Section overview:
- First things first: Basic toolbox
- Managing Python Versions: pyenv
- Managing Libraries: pip
- Managing Environments: pipenv
- Jupyter lab & virtual environments
Intro
Setting up your work environment from scratch might be something you do every three, four or five years, depending on how often you get a new machine. After that it’s mainly upgrading, bit the core tools (git, brew etc) are there, and your system variables are meant to work.
However, whenever we plan for a Python related workshop where we don’t know exactly what hardware to expect on the side of the participants or when we have a standalone app we want to share (e.g. an Electron App with a Python Backend) the larger setup of a systems becomes important.
In the end, if a similar environment is critical for a workshop and we don’t want to spend half a day with getting the equipment running, my first choice would still be an online tool (e.g. Google’s Collaboratory - which is based on open source Jupyter Notebooks), or – if it’s about demonstrating an application – maybe a Cloud service (e.g. Herroku) or AWS in combination with a dockerized solution.
Anyway, these approaches have their own disadvantages and sometimes it’s easier to list the steps to recreate similar working environments and point to the caveats. The following workflow is tested on OS X Yosemite (Version 10.10.15) and ad Mojave (10.14.6) with no major differences as far as the installations are concerned. Realpython also published a comprehensive overview including Windows Terminals (for command line tools) and Conda (a package and environment management system as part of Anaconda, a Python distribution focused on scientific applications).
Getting a toolbox ...
So before we get to install new stuff, it’s a safe step to check what we already have. So a typical Mac would come with Python 2.7 (owned by the Mac OS). That’s it. What we need, however, is ..
- Homebrew, a Package Manager for macOS this link lists a curl statement you can copy and paste in your terminal
- via homebrew we then get the latest version of Python3 as well as pip3
$ brew install python3
- as just outlined, we get pip as a courtesy from python3 – still, good to know that pip is a Package Manager for Python, managing additional libraries and dependencies that are not distributed as part of the standard library
- git, a Version Control System
- shell configuration via ~/.bash_profile including aliases and PATH management
- for a controlled development environment, we also want pipenv for project-specific libraries and pyenv for project-specific python versions
Managing Python Versions: pyenv
Managing Python versions becomes important when we want to run or further develop applications that have been written using a different Python Version than the one, we have installed. This isn’t necessarily a problem if we talk about backwards compatible minor versions, however changing from Python 2 to 3 can require a major rewrite.
How do we get pyenv, especially the latest version, which, at the time of writing was 1.2.26 (see pyenv --version
).
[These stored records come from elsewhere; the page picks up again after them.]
(** What is settled everywhere marks all that can be reached. *)
Lemma settled_complete mark i n : (forall j, (j < length nodes)%nat -> settled mark j) ->
  nodes !! i = Some n -> reachable nodes n -> marked mark i = true.
Proof.
  intros Hall Hi Hr. revert i Hi. induction Hr as [n Hn Ht|n p Hn Hr IH He]; intros i Hi.
  - destruct (Hall i) as [?|[H _]]; [by eapply lookup_lt_Some|done|]. rewrite (node_at_lookup _ _ Hi) in H. congruence.
  - destruct (Hall i) as [?|[_ H]]; [by eapply lookup_lt_Some|done|]. rewrite (node_at_lookup _ _ Hi) in H.
    apply reachable_in, list_elem_of_lookup in Hr as [j Hj].
    assert (parent_marked nodes mark n = true); [|congruence]. apply parent_marked_true. exists j, p. auto.
Qed.

Lemma loop_spec fuel : forall mark ex,
  (length nodes <= length mark)%nat -> marks_sound mark -> zlen nodes - nmarked mark < Z.of_nat fuel ->
  exists mark' ex', reach_loop fuel nodes mark ex = Some (mark', ex') /\ length mark' = length mark /\
    drop (length nodes) mark' = drop (length nodes) mark /\
    ex <= ex' <= ex + zlen nodes * (zlen nodes - nmarked mark + 1) /\
    forall i n, nodes !! i = Some n -> (marked mark' i = true <-> reachable nodes n).
Proof.
  induction fuel as [|fuel IH]; intros mark ex Hl Hs Hf; cbn [reach_loop].
  { pose proof (count_le_zlen (marked mark) (seq 0 (length nodes))). unfold nmarked, zlen in *. rewrite length_seq in *. lia. }
  assert (zlen (seq 0 (length nodes)) = zlen nodes) as Ez by (unfold zlen; by rewrite length_seq).
  pose proof (count_le_zlen (marked mark) (seq 0 (length nodes))) as Hc. rewrite Ez in Hc. fold (nmarked mark) in Hc.
  pose proof (zlen_nonneg nodes).
  destruct (reach_pass _ _ _ _ _) as [[mark1 changed] ex1] eqn:Ep.
  destruct (pass_spec _ _ _ _ _ _ _ Ep) as (H1 & H2 & H3 & H4 & H5 & H6 & H7); auto.
  { intros i Hi. apply elem_of_seq in Hi. lia. }
  rewrite Ez in H5. destruct changed.
  - destruct H7 as [?|Hlt]; [done|]. destruct (IH mark1 ex1) as (mark' & ex' & -> & I1 & I2 & I3 & I4); [lia|done|lia|].
    exists mark', ex'. split_and!; auto; try congruence; try lia. nia.
  - destruct H7 as (_ & -> & Hset). exists mark, ex1. split_and!; auto; [lia|nia|].
    intros i n Hi. split; [by apply Hs|]. apply settled_complete; [|done]. intros j Hj. apply Hset, elem_of_seq. lia.
Qed.
End Reach.

(** C35: reachability is what it says, on any set of claims, cycles and all.
    With room for the marks the walk ends within the passes counted; a claim
    is marked exactly when the root can reach it; marks past the nodes are not
    touched; the visits are bounded by the square of the nodes. What is marked
    depends on which claims are held and not on how they are arranged, so two
    hosts with the same claims show the same tree. *)
Theorem reachable_is_exact nodes mark :
  zlen nodes <= zlen mark ->
  exists mark' walk, fzn_tree_reachable nodes mark = Some (FZN_TREE_OK, mark', walk) /\
    zlen mark' = zlen mark /\ drop (length nodes) mark' = drop (length nodes) mark /\
    (forall i n, nodes !! i = Some n -> (marked mark' i = true <-> reachable nodes n)) /\
    w_emitted walk = count (marked mark') (seq 0 (length nodes)) /\ w_truncated walk = false /\
    0 <= w_examined walk <= zlen nodes * (zlen nodes + 1) /\
    forall nodes' mark2 mark2' walk2 i j n, (forall x, x ∈ nodes <-> x ∈ nodes') ->
      fzn_tree_reachable nodes' mark2 = Some (FZN_TREE_OK, mark2', walk2) ->
      nodes !! i = Some n -> nodes' !! j = Some n -> marked mark' i = marked mark2' j.
Proof.
  assert (forall nodes mark, zlen nodes <= zlen mark ->
    exists mark' ex, fzn_tree_reachable nodes mark = Some (FZN_TREE_OK, mark', mk_walk (count (marked mark') (seq 0 (length nodes))) ex false) /\
      zlen mark' = zlen mark /\ drop (length nodes) mark' = drop (length nodes) mark /\
      0 <= ex <= zlen nodes * (zlen nodes + 1) /\
      forall i n, nodes !! i = Some n -> (marked mark' i = true <-> reachable nodes n)) as Hrun.
  { clear. intros nodes mark Hl. unfold fzn_tree_reachable. destruct (Z.ltb_spec (zlen mark) (zlen nodes)); [lia|].
    set (mark0 := replicate (length nodes) 0 ++ drop (length nodes) mark).
    assert (length mark0 = length mark) as Hm0 by (unfold mark0, zlen in *; rewrite length_app, length_replicate, length_drop; lia).
    assert (forall i, (i < length nodes)%nat -> marked mark0 i = false) as Hz.
    { intros i Hi. unfold marked, mark0. rewrite app_nth1 by (rewrite length_replicate; lia).
      by rewrite nth_lookup, lookup_replicate_2. }
    assert (nmarked nodes mark0 = 0) as Hn0.
    { apply count_none. intros i j Hj. apply lookup_seq in Hj as [-> Hj]. by apply Hz. }
    destruct (loop_spec nodes (S (length nodes)) mark0 0) as (mark' & ex & -> & H1 & H2 & H3 & H4).
    - unfold zlen in *. lia.
    - intros i n Hn Hm. rewrite Hz in Hm; [done|]. by eapply lookup_lt_Some.
    - rewrite Hn0. unfold zlen. lia.
    - exists mark', ex. rewrite Hn0, Z.sub_0_r in H3. split; [done|]. split; [unfold zlen; by rewrite H1, Hm0|].
      split; [rewrite H2; unfold mark0; by rewrite drop_app_length' by (by rewrite length_replicate)|]. split; [lia|done]. }
  intros Hl. destruct (Hrun nodes mark Hl) as (mark' & ex & E & H1 & H2 & H3 & H4). eexists mark', _. split; [exact E|].
  split_and!; auto; [apply H3..|]. intros nodes' mark2 mark2' walk2 i j n Hsame E2 Hi Hj.
  destruct (Z.lt_ge_cases (zlen mark2) (zlen nodes')) as [Hlt|Hge].
  { unfold fzn_tree_reachable in E2. destruct (Z.ltb_spec (zlen mark2) (zlen nodes')); [done|lia]. }
  destruct (Hrun nodes' mark2 Hge) as (m & ex2 & E3 & _ & _ & _ & H5). assert (m = mark2') as -> by congruence.
  apply Bool.eq_iff_eq_true. rewrite (H4 i n Hi), (H5 j n Hj). split; apply reachable_same; intros x; apply Hsame.
Qed.

(** ** Siblings *)

Definition ids_ok (nodes : list fzn_tree_node) : Prop := Forall (fun n => zlen (n_id n) = FZN_TREE_ID_LEN) nodes.

Section Children.
Context (nodes : list fzn_tree_node).
Hypothesis (Hids : ids_ok nodes).

Lemma id_len i : (i < length nodes)%nat -> length (n_id (node_at nodes i)) = 32%nat.
Proof.
  intros Hi. destruct (lookup_lt_is_Some_2 nodes i Hi) as [n Hn]. rewrite (node_at_lookup _ _ _ Hn).
  unfold ids_ok in Hids. rewrite Forall_lookup in Hids. specialize (Hids i n Hn). unfold zlen in Hids.
  change FZN_TREE_ID_LEN with 32 in Hids. lia.
Qed.

(** The order of siblings, written out. *)
Lemma child_cmp_le i j : (i < length nodes)%nat -> (j < length nodes)%nat ->
  let a := node_at nodes i in let b := node_at nodes j in
  in_order nodes i j <->
  n_order a < n_order b \/ n_order a = n_order b /\
    (memcmp (n_id a) (n_id b) < 0 \/ n_id a = n_id b /\ (i <= j)%nat).
Proof.
  intros Hi Hj a b. unfold in_order, child_cmp, fzn_tree_cmp. fold a b.
  pose proof (memcmp_zero (n_id a) (n_id b)) as Hz. specialize (Hz (eq_trans (id_len i Hi) (eq_sym (id_len j Hj)))).
  destruct (Z.ltb_spec (n_order a) (n_order b)); [cbn; lia|].
  destruct (Z.gtb_spec (n_order a) (n_order b)); [cbn; lia|].
  destruct (Z.eqb_spec (memcmp (n_id a) (n_id b)) 0) as [E|E]; cbn [negb].
  - apply proj1 in Hz. specialize (Hz E). transitivity (i <= j)%nat;
      [destruct (Nat.ltb_spec j i), (Nat.ltb_spec i j); cbn; lia|].
    split; [intros; right; split; [lia|by right]|]. intros [?|[_ [?|[_ ?]]]]; lia.
  - split; [intros; right; split; [lia|left; lia]|]. intros [?|[_ [?|[Heq _]]]]; [lia|lia|]. apply Hz in Heq. lia.
Qed.

Lemma child_cmp_opp i j : child_cmp nodes j i = - child_cmp nodes i j.
Proof.
  unfold child_cmp, fzn_tree_cmp. set (a := node_at nodes i). set (b := node_at nodes j).
  rewrite (memcmp_opp (n_id a) (n_id b)).
  destruct (Z.ltb_spec (n_order a) (n_order b)), (Z.ltb_spec (n_order b) (n_order a)), (Z.gtb_spec (n_order a) (n_order b)),
    (Z.gtb_spec (n_order b) (n_order a)); cbn; try lia.
  destruct (Z.eqb_spec (memcmp (n_id a) (n_id b)) 0), (Z.eqb_spec (- memcmp (n_id a) (n_id b)) 0); cbn [negb]; lia.
Qed.

#[local] Instance in_order_total : Total (in_order nodes).
Proof. intros i j. unfold in_order. rewrite (child_cmp_opp i j). lia. Qed.

Lemma in_order_trans i j k : (i < length nodes)%nat -> (j < length nodes)%nat -> (k < length nodes)%nat ->
  in_order nodes i j -> in_order nodes j k -> in_order nodes i k.
Proof.
  intros Hi Hj Hk. rewrite !child_cmp_le by done.
  set (a := node_at nodes i). set (b := node_at nodes j). set (c := node_at nodes k).
  pose proof (id_len i Hi) as La. pose proof (id_len j Hj) as Lb. pose proof (id_len k Hk) as Lc. fold a in La. fold b in Lb. fold c in Lc.
  pose proof (memcmp_trans (n_id a) (n_id b) (n_id c)) as Ht. pose proof (memcmp_zero (n_id a) (n_id c)) as Hz.
  intros [H1|[H1 [H1'|[H1' H1'']]]] [H2|[H2 [H2'|[H2' H2'']]]]; try (left; lia); right; (split; [lia|]).
  - left. specialize (Ht ltac:(lia) ltac:(lia) ltac:(lia) ltac:(lia)).
    destruct (Z.eq_dec (memcmp (n_id a) (n_id c)) 0) as [E|]; [|lia]. apply Hz in E; [|lia].
    rewrite E, (memcmp_opp (n_id b) (n_id c)) in H1'. lia.
  - left. by rewrite <- H2'.
  - left. by rewrite H1'.
  - right. split; [congruence|lia].
Qed.

Lemma in_order_same i j : (i < length nodes)%nat -> (j < length nodes)%nat -> in_order nodes i j -> in_order nodes j i -> i = j.
Proof.
  intros Hi Hj. rewrite !child_cmp_le by done. rewrite (memcmp_opp (n_id (node_at nodes i)) (n_id (node_at nodes j))).
  intros [?|[? [?|[E ?]]]] [?|[? [?|[E' ?]]]]; try lia.
  - rewrite E' in *. pose proof (memcmp_zero (n_id (node_at nodes i)) (n_id (node_at nodes i)) eq_refl) as [_ H']. specialize (H' eq_refl). lia.
  - rewrite E in *. pose proof (memcmp_zero (n_id (node_at nodes j)) (n_id (node_at nodes j)) eq_refl) as [_ H']. specialize (H' eq_refl). lia.
Qed.
End Children.

(** An order that is transitive on the elements of a list sorts it strongly. *)
Lemma Sorted_strongly {A} (R : relation A) l :
  (forall x y z, x ∈ l -> y ∈ l -> z ∈ l -> R x y -> R y z -> R x z) -> Sorted R l -> StronglySorted R l.
Proof.
  intros Ht. induction 1 as [|x l Hs IH Hhd]; [by constructor|].
  assert (StronglySorted R l) as Hss by (apply IH; intros y1 y2 y3 ? ? ?; apply Ht; by apply elem_of_cons; right).
  constructor; [done|]. destruct Hhd as [|y l Hxy]; [by constructor|]. apply StronglySorted_cons in Hss as [Hy _].
  constructor; [done|]. apply list.Forall_forall. intros z Hz. rewrite list.Forall_forall in Hy. apply (Ht x y z); set_solver.
Qed.

(** The claims of [parent], by their places from [i] on. *)
Definition kids (nodes : list fzn_tree_node) (parent : bytes) (i n : nat) : list nat :=
  filter (fun j => n_parent (node_at nodes j) = parent) (seq i n).

Lemma children_loop_spec nodes parent cap rest : forall pre i walk out walk', nodes = pre ++ rest -> i = length pre ->
  children_loop rest i parent cap walk = (out, walk') -> 0 <= w_emitted walk <= cap ->
  let ks := kids nodes parent i (length rest) in
  out = take (Z.to_nat (cap - w_emitted walk)) ks /\ w_emitted walk' = w_emitted walk + zlen out /\
  w_examined walk' = w_examined walk + zlen rest /\
  w_truncated walk' = (w_truncated walk || (w_emitted walk + zlen ks >? cap)).
Proof.
  induction rest as [|n rest IH]; intros pre i walk out walk' Hn Hi Hl Hcap; cbn [children_loop] in Hl.
  { injection Hl as <- <-. cbv zeta. unfold kids. cbn. rewrite take_nil. unfold zlen. cbn.
    rewrite !Z.add_0_r. split_and!; auto. destruct (Z.gtb_spec (w_emitted walk) cap); [lia|]. by rewrite orb_false_r. }
  assert (nodes = (pre ++ [n]) ++ rest) as Hn' by (by rewrite <- app_assoc).
  assert (S i = length (pre ++ [n])) as Hi' by (rewrite length_app, Hi; cbn; lia).
  assert (node_at nodes i = n) as Ei.
  { apply node_at_lookup. rewrite Hn, Hi. by apply list_lookup_middle. }
  assert (zlen (n :: rest) = zlen rest + 1) as -> by (unfold zlen; cbn [length]; lia).
  cbv zeta. change (kids nodes parent i (length (n :: rest))) with (filter (fun j => n_parent (node_at nodes j) = parent) (i :: seq (S i) (length rest))).
  rewrite filter_cons, Ei. fold (kids nodes parent (S i) (length rest)). set (ks := kids nodes parent (S i) (length rest)) in *.
  unfold memeq in Hl. destruct (decide (n_parent n = parent)) as [Hp|Hp]; [rewrite bool_decide_true in Hl by done|rewrite bool_decide_false in Hl by done]; cbn [negb w_emitted w_examined w_truncated] in Hl.
  - assert (zlen (i :: ks) = zlen ks + 1) as -> by (unfold zlen; cbn [length]; lia). pose proof (zlen_nonneg ks).
    destruct (Z.eqb_spec (w_emitted walk) cap) as [Ec|Ec].
    + destruct (IH _ _ _ _ _ Hn' Hi' Hl ltac:(cbn; lia)) as (-> & E2 & E3 & E4). cbn [w_emitted w_examined w_truncated] in *.
      rewrite Ec, Z.sub_diag in *. cbn [Z.to_nat] in *. rewrite !take_0 in *. split_and!; auto; [lia|]. rewrite E4. cbn.
      destruct (Z.gtb_spec (cap + (zlen ks + 1)) cap); [|lia]. by rewrite orb_true_r.
    + destruct (children_loop rest _ _ _ _) as [out1 walk1] eqn:El. injection Hl as <- <-.
      destruct (IH _ _ _ _ _ Hn' Hi' El ltac:(cbn; lia)) as (-> & E2 & E3 & E4). cbn [w_emitted w_examined w_truncated] in *. fold ks in E2, E4 |- *.
      replace (Z.to_nat (cap - w_emitted walk)) with (S (Z.to_nat (cap - (w_emitted walk + 1)))) by lia. cbn [take].
      split_and!; auto.
      * rewrite E2. unfold zlen. cbn [length]. lia.
      * lia.
      * rewrite E4. do 2 f_equal. lia.
  - destruct (IH _ _ _ _ _ Hn' Hi' Hl ltac:(cbn; lia)) as (-> & E2 & E3 & E4). cbn [w_emitted w_examined w_truncated] in *.
    split_and!; auto. lia.
Qed.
The first option pip install pyenv
only gets you up to 1.2.21 which includes Python 3.7 but not 3.9.x. So we have to git clone the pyenv github repository into /Users/username/.pyenv and add a few lines to .bash_profile as described in the README of the repo. If you don't need the very last Python version, you are just fine with the pip install method.
Following some key commands for pyenv
#.. listing all possible installation including Anaconda, micropython, pypy, miniconda, jython etc
pyenv install --list
# installing Python 3.9.4 and making it the global version
$ pyenv install 3.9.4
$ pyenv global 3.9.4
# listing all versions installed
$ pyenv versions
# checking where Python executables are located
type -a python
# results in something like ..
python is /Users/me/.pyenv/shims/python
python is /usr/local/bin/python
python is /usr/bin/python
It’s not necessarily needed if we use pipenv
as described in the next section. But we can also cd into a new folder and define a local Python version via
pyenv local 3.7.10`.
This creates a file .python-version in folder. When using pyenv running the following in a terminal is paramount ...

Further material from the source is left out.